▶ _Task instructions_: The required output is the full listing below, reproduced word for word.

▶ _Data to examine_:
Lemma registration_order_irrelevant_witness :
  exists c', register_all empty_catalog [demo_manifest demo_hash2 []; demo_manifest demo_hash demo_gaps]
             = Ok c' /\
    forall r, eligible_setups c' r = eligible_setups demo_catalog r /\
              eligible_windows c' r = eligible_windows demo_catalog r /\
              eligibility_hash c' r = eligibility_hash demo_catalog r.
Proof.
  apply (registration_order_irrelevant
           [demo_manifest demo_hash demo_gaps; demo_manifest demo_hash2 []]).
  - apply Permutation_swap.
  - vm_compute. reflexivity.
Defined.

Definition demo_revoked : CoverageCatalog :=
  mk_catalog (manifests demo_catalog) {[demo_hash := (5, "licence withdrawn")]}.

Lemma catalog_append_only_witness :
  is_revoked demo_revoked demo_hash = true /\
  forall r e, e ∈ eligible_setups demo_revoked r -> es_manifest_hash e <> demo_hash.
Proof.
  apply (catalog_append_only demo_revoked demo_revoked).
  - apply (rtc_l _ _ (mk_catalog [demo_manifest demo_hash demo_gaps] ∅)).
    { apply (step_register _ (demo_manifest demo_hash demo_gaps) true). vm_compute. reflexivity. }
    apply (rtc_l _ _ demo_catalog).
    { apply (step_register _ (demo_manifest demo_hash2 []) true). vm_compute. reflexivity. }
    apply rtc_once. apply (step_revoke _ demo_hash 5 "licence withdrawn" true).
    vm_compute. reflexivity.
  - constructor.
  - vm_compute. reflexivity.
Defined.
(* ===== verification/Db.v ===== *)
(** * Database tables ([apps/api/.../db/schema.py])

    The tables of the reference schema as a store.  A table keyed by one text column is a [gmap],
    the others are lists of rows in insertion order.  [insert_*] checks the PRIMARY KEY, UNIQUE,
    FOREIGN KEY and CHECK constraints the schema declares and raises [IntegrityError]; column
    lengths and numeric column widths are not modelled.  A JSON column holds the value itself. *)

From S2P Require Import Prelude Sort PyStr PyJson.
From Stdlib Require String.

Record ruleset_row := mk_ruleset_row {
  rs_version : string;
  rs_hash : string;
  rs_body : pyval;
}.

Record session_row := mk_session_row {
  s_principal_id : string;
  s_status : string;
  s_version : Z;
  s_ruleset_id : option string;
  s_commitment_hash : option string;
  s_created_at_ns : Z;
}.

Record command_row := mk_command_row {
  c_command_id : string;
  c_session_id : string;
  c_idempotency_key : string;
  c_payload_hash : string;
  c_expected_session_version : Z;
  c_accepted_at_ns : Z;
  c_payload : pyval;
}.

Record event_row := mk_event_row {
  e_session_id : string;
  e_event_seq : Z;
  e_logical_ts_ns : Z;
  e_event_type : string;
  e_causation_id : string;
  e_correlation_id : string;
  e_payload : pyval;
  e_prior_event_hash : string;
  e_current_event_hash : string;
}.

Record snapshot_row := mk_snapshot_row {
  sn_session_id : string;
  sn_event_seq : Z;
  sn_state_version : Z;
  sn_state_hash : string;
  sn_state : pyval;
}.

Record commitment_row := mk_commitment_row {
  cm_session_id : string;
  cm_kind : string;
  cm_algorithm_version : string;
  cm_commitment_hash : string;
  cm_setup_hash : string;
  cm_eligible_set_hash : string;
  cm_metadata : pyval;
  cm_sealed_secret : string;
  cm_revealed_secret : option string;
}.

Record result_row := mk_result_row {
  rb_result_hash : string;
  rb_bundle_hash : string;
  rb_proof_hash : string;
  rb_export_hash : string;
  rb_created_at_ns : Z;
  rb_bundle : pyval;
  rb_proof : pyval;
  rb_export : pyval;
}.

Record Db := mk_db {
  rulesets : gmap string ruleset_row;
  sessions : gmap string session_row;
  commands : list command_row;
  domain_events : list event_row;
  snapshots : list snapshot_row;
  commitments : gmap string commitment_row;
  result_bundles : gmap string result_row;
}.

(** [metadata.create_all]: empty tables. *)
Definition empty_db : Db := mk_db ∅ ∅ [] [] [] ∅ ∅.

Definition set_rulesets (t : gmap string ruleset_row) (db : Db) : Db :=
  mk_db t (sessions db) (commands db) (domain_events db) (snapshots db) (commitments db) (result_bundles db).
Definition set_sessions (t : gmap string session_row) (db : Db) : Db :=
  mk_db (rulesets db) t (commands db) (domain_events db) (snapshots db) (commitments db) (result_bundles db).
Definition set_commands (t : list command_row) (db : Db) : Db :=
  mk_db (rulesets db) (sessions db) t (domain_events db) (snapshots db) (commitments db) (result_bundles db).
Definition set_domain_events (t : list event_row) (db : Db) : Db :=
  mk_db (rulesets db) (sessions db) (commands db) t (snapshots db) (commitments db) (result_bundles db).
Definition set_snapshots (t : list snapshot_row) (db : Db) : Db :=
  mk_db (rulesets db) (sessions db) (commands db) (domain_events db) t (commitments db) (result_bundles db).
Definition set_commitments (t : gmap string commitment_row) (db : Db) : Db :=
  mk_db (rulesets db) (sessions db) (commands db) (domain_events db) (snapshots db) t (result_bundles db).
Definition set_result_bundles (t : gmap string result_row) (db : Db) : Db :=
  mk_db (rulesets db) (sessions db) (commands db) (domain_events db) (snapshots db) (commitments db) t.

(** ** Selects *)

(** [.one_or_none()] and [.scalar_one()]. *)
Definition one_or_none {A} (rows : list A) : result (option A) :=
  match rows with
  | [] => Ok None
  | [r] => Ok (Some r)
  | _ => Raise MultipleResultsFound
  end.

Definition commands_of (sid key : string) (db : Db) : list command_row :=
  List.filter (fun r => String.eqb (c_session_id r) sid && String.eqb (c_idempotency_key r) key)
    (commands db).

Definition command_by_id (sid cid : string) (db : Db) : list command_row :=
  List.filter (fun r => String.eqb (c_session_id r) sid && String.eqb (c_command_id r) cid)
    (commands db).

▶ _Answer to this task_:
Lemma registration_order_irrelevant_witness :
  exists c', register_all empty_catalog [demo_manifest demo_hash2 []; demo_manifest demo_hash demo_gaps]
             = Ok c' /\
    forall r, eligible_setups c' r = eligible_setups demo_catalog r /\
              eligible_windows c' r = eligible_windows demo_catalog r /\
              eligibility_hash c' r = eligibility_hash demo_catalog r.
Proof.
  apply (registration_order_irrelevant
           [demo_manifest demo_hash demo_gaps; demo_manifest demo_hash2 []]).
  - apply Permutation_swap.
  - vm_compute. reflexivity.
Defined.

Definition demo_revoked : CoverageCatalog :=
  mk_catalog (manifests demo_catalog) {[demo_hash := (5, "licence withdrawn")]}.

Lemma catalog_append_only_witness :
  is_revoked demo_revoked demo_hash = true /\
  forall r e, e ∈ eligible_setups demo_revoked r -> es_manifest_hash e <> demo_hash.
Proof.
  apply (catalog_append_only demo_revoked demo_revoked).
  - apply (rtc_l _ _ (mk_catalog [demo_manifest demo_hash demo_gaps] ∅)).
    { apply (step_register _ (demo_manifest demo_hash demo_gaps) true). vm_compute. reflexivity. }
    apply (rtc_l _ _ demo_catalog).
    { apply (step_register _ (demo_manifest demo_hash2 []) true). vm_compute. reflexivity. }
    apply rtc_once. apply (step_revoke _ demo_hash 5 "licence withdrawn" true).
    vm_compute. reflexivity.
  - constructor.
  - vm_compute. reflexivity.
Defined.
(* ===== verification/Db.v ===== *)
(** * Database tables ([apps/api/.../db/schema.py])

    The tables of the reference schema as a store.  A table keyed by one text column is a [gmap],
    the others are lists of rows in insertion order.  [insert_*] checks the PRIMARY KEY, UNIQUE,
    FOREIGN KEY and CHECK constraints the schema declares and raises [IntegrityError]; column
    lengths and numeric column widths are not modelled.  A JSON column holds the value itself. *)

From S2P Require Import Prelude Sort PyStr PyJson.
From Stdlib Require String.

Record ruleset_row := mk_ruleset_row {
  rs_version : string;
  rs_hash : string;
  rs_body : pyval;
}.

Record session_row := mk_session_row {
  s_principal_id : string;
  s_status : string;
  s_version : Z;
  s_ruleset_id : option string;
  s_commitment_hash : option string;
  s_created_at_ns : Z;
}.

Record command_row := mk_command_row {
  c_command_id : string;
  c_session_id : string;
  c_idempotency_key : string;
  c_payload_hash : string;
  c_expected_session_version : Z;
  c_accepted_at_ns : Z;
  c_payload : pyval;
}.

Record event_row := mk_event_row {
  e_session_id : string;
  e_event_seq : Z;
  e_logical_ts_ns : Z;
  e_event_type : string;
  e_causation_id : string;
  e_correlation_id : string;
  e_payload : pyval;
  e_prior_event_hash : string;
  e_current_event_hash : string;
}.

Record snapshot_row := mk_snapshot_row {
  sn_session_id : string;
  sn_event_seq : Z;
  sn_state_version : Z;
  sn_state_hash : string;
  sn_state : pyval;
}.

Record commitment_row := mk_commitment_row {
  cm_session_id : string;
  cm_kind : string;
  cm_algorithm_version : string;
  cm_commitment_hash : string;
  cm_setup_hash : string;
  cm_eligible_set_hash : string;
  cm_metadata : pyval;
  cm_sealed_secret : string;
  cm_revealed_secret : option string;
}.

Record result_row := mk_result_row {
  rb_result_hash : string;
  rb_bundle_hash : string;
  rb_proof_hash : string;
  rb_export_hash : string;
  rb_created_at_ns : Z;
  rb_bundle : pyval;
  rb_proof : pyval;
  rb_export : pyval;
}.

Record Db := mk_db {
  rulesets : gmap string ruleset_row;
  sessions : gmap string session_row;
  commands : list command_row;
  domain_events : list event_row;
  snapshots : list snapshot_row;
  commitments : gmap string commitment_row;
  result_bundles : gmap string result_row;
}.

(** [metadata.create_all]: empty tables. *)
Definition empty_db : Db := mk_db ∅ ∅ [] [] [] ∅ ∅.

Definition set_rulesets (t : gmap string ruleset_row) (db : Db) : Db :=
  mk_db t (sessions db) (commands db) (domain_events db) (snapshots db) (commitments db) (result_bundles db).
Definition set_sessions (t : gmap string session_row) (db : Db) : Db :=
  mk_db (rulesets db) t (commands db) (domain_events db) (snapshots db) (commitments db) (result_bundles db).
Definition set_commands (t : list command_row) (db : Db) : Db :=
  mk_db (rulesets db) (sessions db) t (domain_events db) (snapshots db) (commitments db) (result_bundles db).
Definition set_domain_events (t : list event_row) (db : Db) : Db :=
  mk_db (rulesets db) (sessions db) (commands db) t (snapshots db) (commitments db) (result_bundles db).
Definition set_snapshots (t : list snapshot_row) (db : Db) : Db :=
  mk_db (rulesets db) (sessions db) (commands db) (domain_events db) t (commitments db) (result_bundles db).
Definition set_commitments (t : gmap string commitment_row) (db : Db) : Db :=
  mk_db (rulesets db) (sessions db) (commands db) (domain_events db) (snapshots db) t (result_bundles db).
Definition set_result_bundles (t : gmap string result_row) (db : Db) : Db :=
  mk_db (rulesets db) (sessions db) (commands db) (domain_events db) (snapshots db) (commitments db) t.

(** ** Selects *)

(** [.one_or_none()] and [.scalar_one()]. *)
Definition one_or_none {A} (rows : list A) : result (option A) :=
  match rows with
  | [] => Ok None
  | [r] => Ok (Some r)
  | _ => Raise MultipleResultsFound
  end.

Definition commands_of (sid key : string) (db : Db) : list command_row :=
  List.filter (fun r => String.eqb (c_session_id r) sid && String.eqb (c_idempotency_key r) key)
    (commands db).

Definition command_by_id (sid cid : string) (db : Db) : list command_row :=
  List.filter (fun r => String.eqb (c_session_id r) sid && String.eqb (c_command_id r) cid)
    (commands db).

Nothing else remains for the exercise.